La fabbrica verticale



Durante una serata del 1958, in un hotel di Chamonix, davanti ad una bottiglia di champagne, Franco Busnelli, l'architetto Giulio Moscatelli e Washington Polchi si intrattenevano in conversazione discorrendo sul design, sulle nascenti discipline ergonomiche e sulle corrette posture del riposo: l'idea su cui riflettevano era quella di creare un "divano da televisione" - erano i tempi in cui il televisore cominciava ed entrare nelle case degli italiani - e cosi' nacque il "Relaxy" primo grande successo del gruppo industriale Busnelli, che fin dagli anni quaranta aveva iniziato la propria attivita' produttiva a Meda, nell'hinterland milanese.

Oggi il gruppo Busnelli, primario marchio italiano che opera nel settore dei mobili per sedersi, compie i suoi 25 anni di vita e per l'occasione ha festeggiato il compleanno regalandosi una prestigiosa pubblicazione curata dallo storico del design Anty pansera e dal sociologo Mario Abis: La fabbrica verticale.

Il libro ripercorre tutta l'avventura imprenditoriale del gruppo ed analizza anche l'impatto che gli stabilimenti Busnelli hanno avuto nel piccolo centro rurale di Misinto, nell'alto Milanese, dove dal 1972 si sono insediati.

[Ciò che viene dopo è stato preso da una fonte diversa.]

(** * Company directory: verification of [tree_builder.py]

    The file embeds the two classes of [src/tree_builder.py],
    [EmployeeNode] and [TeamTree], with the methods [TeamTree.insert] and
    [TeamTree.print_tree], and proves the properties of the design notes
    against them.

    The methods are stated twice.
    - On trees: an [EmployeeNode] owns its two children, so a team is an
      inductive tree, [Optional[EmployeeNode]] is [option EmployeeNode], and
      a method that assigns to a field returns the updated tree.  The
      recursion of the methods is structural.  The properties are stated on
      this form.
    - On objects (module [Store]): a store maps references to objects whose
      fields hold references, [insert] allocates an object and assigns to a
      field, and the recursion is bounded by fuel.  On a store that holds a
      tree the two forms agree ([store_insert_refines],
      [store_print_refines]).

    Conventions.
    - [print] appends one line to the console; the console is a list of
      [Event]s, one constructor per [print] statement of the two methods,
      and [text] gives the characters each of them writes.
    - Text is ASCII: a Python [str] is a Rocq [string], [str.strip] removes
      the ASCII characters for which [str.isspace] holds and [str.lower]
      maps [A-Z] to [a-z].

    The rest of the file is embedded too: [EmployeeNode.__repr__] as
    [EmployeeNode_repr], and the interactive program [company_directory]
    as a function of the lines standard input delivers, whose runs are the
    sessions of the relation [session]. *)

From Stdlib Require Import Ascii.
From stdpp Require Import base tactics option list sorting strings gmap.

(** ** Python's [str] methods used by [insert] *)

Module Str.

(** [str.isspace] on a single ASCII character: TAB, LF, VT, FF, CR, the
    four separators FS, GS, RS, US, and the space. *)
Definition isspace (c : ascii) : bool :=
  let n := nat_of_ascii c in
  ((9 <=? n) && (n <=? 13)) || ((28 <=? n) && (n <=? 32)).

Fixpoint lstrip (s : string) : string :=
  match s with
  | EmptyString => EmptyString
  | String c s' => if isspace c then lstrip s' else s
  end.

(** [rstrip] drops the trailing run of spaces: a character is kept when
    something that is not a space follows it or it is not a space itself. *)
Fixpoint rstrip (s : string) : string :=
  match s with
  | EmptyString => EmptyString
  | String c s' =>
      match rstrip s' with
      | EmptyString => if isspace c then EmptyString else String c EmptyString
      | r => String c r
      end
  end.

Definition strip (s : string) : string := rstrip (lstrip s).

Definition lower_char (c : ascii) : ascii :=
  let n := nat_of_ascii c in
  if (65 <=? n) && (n <=? 90) then ascii_of_nat (n + 32) else c.

Definition upper_char (c : ascii) : ascii :=
  let n := nat_of_ascii c in
  if (97 <=? n) && (n <=? 122) then ascii_of_nat (n - 32) else c.

Fixpoint lower (s : string) : string :=
  match s with
  | EmptyString => EmptyString
  | String c s' => String (lower_char c) (lower s')
  end.

Fixpoint upper (s : string) : string :=
  match s with
  | EmptyString => EmptyString
  | String c s' => String (upper_char c) (upper s')
  end.

(** Every character of [s] is a space for [str.isspace]. *)
Fixpoint all_space (s : string) : bool :=
  match s with
  | EmptyString => true
  | String c s' => isspace c && all_space s'
  end.

(** [s * n] for a string [s] and a count [n]. *)
Fixpoint repeat (s : string) (n : nat) : string :=
  match n with
  | O => EmptyString
  | S n' => s +:+ repeat s n'
  end.

End Str.

(** ** The data model *)

(** [class EmployeeNode]: a name and two optional children. *)
#[local] Unset Elimination Schemes.
Inductive EmployeeNode : Type :=
  mkNode { name : string;
           left : option EmployeeNode;
           right : option EmployeeNode }.
#[local] Set Elimination Schemes.

(** [EmployeeNode(name)]: both children default to [None]. *)
Definition new_node (n : string) : EmployeeNode := mkNode n None None.

(** [class TeamTree]: the optional root. *)
Record TeamTree : Type := mkTree { root : option EmployeeNode }.

(** [TeamTree()], whose [__init__] sets [self.root = None]. *)
Definition empty_tree : TeamTree := mkTree None.

(** The assignment [tree.root = EmployeeNode(name)] of line 118, by which
    the caller sets the root. *)
Definition set_root (self : TeamTree) (n : string) : TeamTree :=
  mkTree (Some (new_node n)).

(** The two values [side_norm] has once it passed the test
    [side_norm not in ("left", "right")]. *)
Inductive Side : Type := LEFT | RIGHT.

#[global] Instance Side_eq_dec : EqDecision Side.
Proof. solve_decision. Defined.

Definition side_str (sd : Side) : string :=
  match sd with LEFT => "left" | RIGHT => "right" end.

(** [getattr(node, side_norm)] and [setattr(node, side_norm, child)]. *)
Definition getattr (node : EmployeeNode) (sd : Side) : option EmployeeNode :=
  match sd with LEFT => left node | RIGHT => right node end.

Definition setattr (node : EmployeeNode) (sd : Side) (child : EmployeeNode)
  : EmployeeNode :=
  match sd with
  | LEFT => mkNode (name node) (Some child) (right node)
  | RIGHT => mkNode (name node) (left node) (Some child)
  end.

(** ** The console *)

(** One constructor per [print] statement of [insert] and [print_tree]. *)
Inductive Event : Type :=
  | InvalidSide                                  (* lines 39 and 44 *)
  | NoRoot                                       (* line 48 *)
  | SlotOccupied (manager : string) (sd : Side) (occupant : string)
                                                 (* line 58 *)
  | ManagerNotFound (manager : string)           (* line 74 *)
  | EmptyTeam                                    (* line 82 *)
  | NodeLine (level : nat) (who : string).       (* line 89 *)

#[global] Instance Event_eq_dec : EqDecision Event.
Proof. solve_decision. Defined.

(** The characters each statement prints. *)
Definition text (e : Event) : string :=
  match e with
  | InvalidSide => "❌ Error: side must be 'left' or 'right'."
  | NoRoot =>
      "❌ Error: Cannot insert because the team lead (root) is not set yet."
  | SlotOccupied m sd occ =>
      "❌ Error: " +:+ m +:+ "'s " +:+ Str.upper (side_str sd)
        +:+ " side is already occupied by " +:+ occ +:+ "."
  | ManagerNotFound m =>
      "❌ Error: Manager named '" +:+ m
        +:+ "' does not exist in the current team tree."
  | EmptyTeam => "(empty team)"
  | NodeLine level who => Str.repeat "  " level +:+ "- " +:+ who
  end.

Definition is_ManagerNotFound (e : Event) : bool :=
  match e with ManagerNotFound _ => true | _ => false end.

(** ** [TeamTree.insert] *)

(** Lines 38-45: [side] is [None] or a string; the string is stripped and
    lower-cased and must then be ["left"] or ["right"]. *)
Definition norm_side (side : option string) : option Side :=
  match side with
  | None => None
  | Some s =>
      let side_norm := Str.lower (Str.strip s) in
      if String.eqb side_norm "left" then Some LEFT
      else if String.eqb side_norm "right" then Some RIGHT
      else None
  end.

(** Lines 38-45 and 54-75 for a frame whose [current_node] is [cur]; lines
    47-52 matter to the outermost frame only and are in [insert] below.
    [is_root] is the test [current_node is self.root] of line 73: nodes are
    owned by their parent, so the root object is the current node of the
    outermost frame only.  The recursive calls receive [side_norm] as their
    [side] and normalise it again, as the source does.  The result is the
    returned flag, the node after the call and the lines printed. *)
Fixpoint insert_at (manager_name employee_name : string) (side : option string)
    (is_root : bool) (cur : EmployeeNode) {struct cur}
  : bool * EmployeeNode * list Event :=
  match norm_side side with
  | None => (false, cur, [InvalidSide])
  | Some sd =>
      if String.eqb (name cur) manager_name then
        match getattr cur sd with
        | Some target_child =>
            (false, cur, [SlotOccupied manager_name sd (name target_child)])
        | None => (true, setattr cur sd (new_node employee_name), [])
        end
      else
        let '(okl, l', outl) :=
          match left cur with
          | None => (false, None, [])
          | Some l =>
              let '(b, l1, o) :=
                insert_at manager_name employee_name (Some (side_str sd))
                  false l in
              (b, Some l1, o)
          end in
        if okl then (true, mkNode (name cur) l' (right cur), outl)
        else
          let '(okr, r', outr) :=
            match right cur with
            | None => (false, None, [])
            | Some r =>
                let '(b, r1, o) :=
                  insert_at manager_name employee_name (Some (side_str sd))
                    false r in
                (b, Some r1, o)
            end in
          if okr then (true, mkNode (name cur) l' r', outl ++ outr)
          else
            (false, mkNode (name cur) l' r',
             outl ++ outr
               ++ (if is_root then [ManagerNotFound manager_name] else []))
  end.

(** The call [tree.insert(manager_name, employee_name, side)], with
    [current_node] left to its default [None]. *)
Definition insert (self : TeamTree) (manager_name employee_name : string)
    (side : option string) : bool * TeamTree * list Event :=
  match norm_side side with
  | None => (false, self, [InvalidSide])
  | Some _ =>
      match root self with
      | None => (false, self, [NoRoot])
      | Some r =>
          let '(b, r', out) :=
            insert_at manager_name employee_name side true r in
          (b, mkTree (Some r'), out)
      end
  end.

(** ** [TeamTree.print_tree] *)

(** Lines 88-91 for a frame whose [node] is an object; a recursive call on
    an absent child has [level > 0] and returns at line 86. *)
Fixpoint print_node (node : EmployeeNode) (level : nat) : list Event :=
  NodeLine level (name node)
  :: match left node with
     | None => []
     | Some l => print_node l (level + 1)
     end
  ++ match right node with
     | None => []
     | Some r => print_node r (level + 1)
     end.

(** The call [tree.print_tree()]: [node] is [None] and [level] is [0]. *)
Definition print_tree (self : TeamTree) : list Event :=
  match root self with
  | None => [EmptyTeam]
  | Some r => print_node r 0
  end.

(** What the console shows after [print_tree]. *)
Definition render (self : TeamTree) : list string :=
  text <$> print_tree self.

(** ** Positions in a tree *)

(** A position is the list of sides followed from the root; its length is
    the distance from the root. *)
Abbreviation path := (list Side).

Fixpoint node_at (t : EmployeeNode) (p : path) {struct p}
  : option EmployeeNode :=
  match p with
  | [] => Some t
  | sd :: p' =>
      match getattr t sd with
      | None => None
      | Some c => node_at c p'
      end
  end.

Definition name_at (t : EmployeeNode) (p : path) : option string :=
  name <$> node_at t p.

(** Number of nodes. *)
Fixpoint size (t : EmployeeNode) : nat :=
  S (match left t with None => 0 | Some l => size l end
     + match right t with None => 0 | Some r => size r end).

(** Number of nodes on the longest branch. *)
Fixpoint height (t : EmployeeNode) : nat :=
  S (match left t with None => 0 | Some l => height l end
     `max` match right t with None => 0 | Some r => height r end).

(** The positions of a tree, the node first, then those of its left
    subtree, then those of its right subtree. *)
Fixpoint positions (t : EmployeeNode) : list path :=
  [] :: match left t with
        | None => []
        | Some l => cons LEFT <$> positions l
        end
     ++ match right t with
        | None => []
        | Some r => cons RIGHT <$> positions r
        end.

(** The first position, in that order, whose node is called [m]. *)
Definition first_match (m : string) (t : EmployeeNode) : option path :=
  List.find (fun p => bool_decide (name_at t p = Some m)) (positions t).

(** [p] comes before [q] in a depth-first, left-to-right visit: [p] is a
    proper ancestor of [q], or the two part ways with [p] going left. *)
Fixpoint path_lt (p q : path) : bool :=
  match p, q with
  | [], [] => false
  | [], _ :: _ => true
  | _ :: _, [] => false
  | LEFT :: p', LEFT :: q' => path_lt p' q'
  | RIGHT :: p', RIGHT :: q' => path_lt p' q'
  | LEFT :: _, RIGHT :: _ => true
  | RIGHT :: _, LEFT :: _ => false
  end.

Definition before (p q : path) : Prop := path_lt p q.

(** The tree [t] with [child] stored in slot [sd] of the node at [p]. *)
Fixpoint attach (t : EmployeeNode) (p : path) (sd : Side)
    (child : EmployeeNode) {struct p} : EmployeeNode :=
  match p with
  | [] => setattr t sd child
  | LEFT :: p' =>
      mkNode (name t)
        match left t with
        | None => None
        | Some l => Some (attach l p' sd child)
        end
        (right t)
  | RIGHT :: p' =>
      mkNode (name t) (left t)
        match right t with
        | None => None
        | Some r => Some (attach r p' sd child)
        end
  end.

(** ** Sequences of calls *)

(** The arguments of one call of [insert]. *)
Record Call : Type :=
  mkCall { manager : string; employee : string; side_arg : option string }.

(** The calls of a sequence one after the other, each on the tree the
    previous one left; the flags returned and the lines printed. *)
Fixpoint insert_seq (self : TeamTree) (calls : list Call)
  : TeamTree * list bool * list Event :=
  match calls with
  | [] => (self, [], [])
  | c :: calls' =>
      let '(b, self1, out1) :=
        insert self (manager c) (employee c) (side_arg c) in
      let '(self2, bs, out2) := insert_seq self1 calls' in
      (self2, b :: bs, out1 ++ out2)
  end.

(** The operations of the core, for sequences that mix them. *)
Inductive Op : Type :=
  | OpInsert (c : Call)
  | OpRender.

Definition step (self : TeamTree) (op : Op) : TeamTree * list Event :=
  match op with
  | OpInsert c =>
      let '(_, self', out) :=
        insert self (manager c) (employee c) (side_arg c) in
      (self', out)
  | OpRender => (self, print_tree self)
  end.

Dal 1972 ad oggi nel piccolo comune le imprese sono aumentate da circa 90 ad oltre 250 occupando 1.800 addetti e modificando radicalmente la fisionomia del territorio che si e' evoluto da agricolo a piccolo distretto industriale con notevole miglioramento della qualita' della vita della popolazione.

In oltre 200 pagine, pubblicate da "Electa" corredate da molte fotografie e da grafici, con testo bilingue, si racconta la storia di questa "fabbrica verticale" che per prima, nel panorama internazionale del settore mobiliero, ha introdotto le logiche produttive dell'industria automobilistica, dove si "sfornavano" divani e poltrone con una imponente organizzazione seriale, senza pero' nulla togliere alla capacita' artigianale e, soprattutto, alla qualita', caratteristica fondamentale dei prodotti Busnelli.

Nel libro viene descritto anche il curioso "connubio" tra la Busnelli e la Pirelli che forniva la famosa "gommapiuma" con cui venivano imbottiti i primi divani prodotti dall'azienda.

Vengono poi proposte diverse suggestive immagini di alcuni dei prodotti che negli anni 70 hanno rappresentato nel mondo l'immagine del gruppo, come la poltrona "Baffo" del 1969, le poltrone "Libro" e "Fiocco" del 1970, tutte realizzate dallo studio D.A.M. in collaborazione col centro studi e ricerche Busnelli.

La conclusione del volume riporta una accurata analisi sui processi di comunicazione del prodotto e con un saggio del sociologo Mario Abis.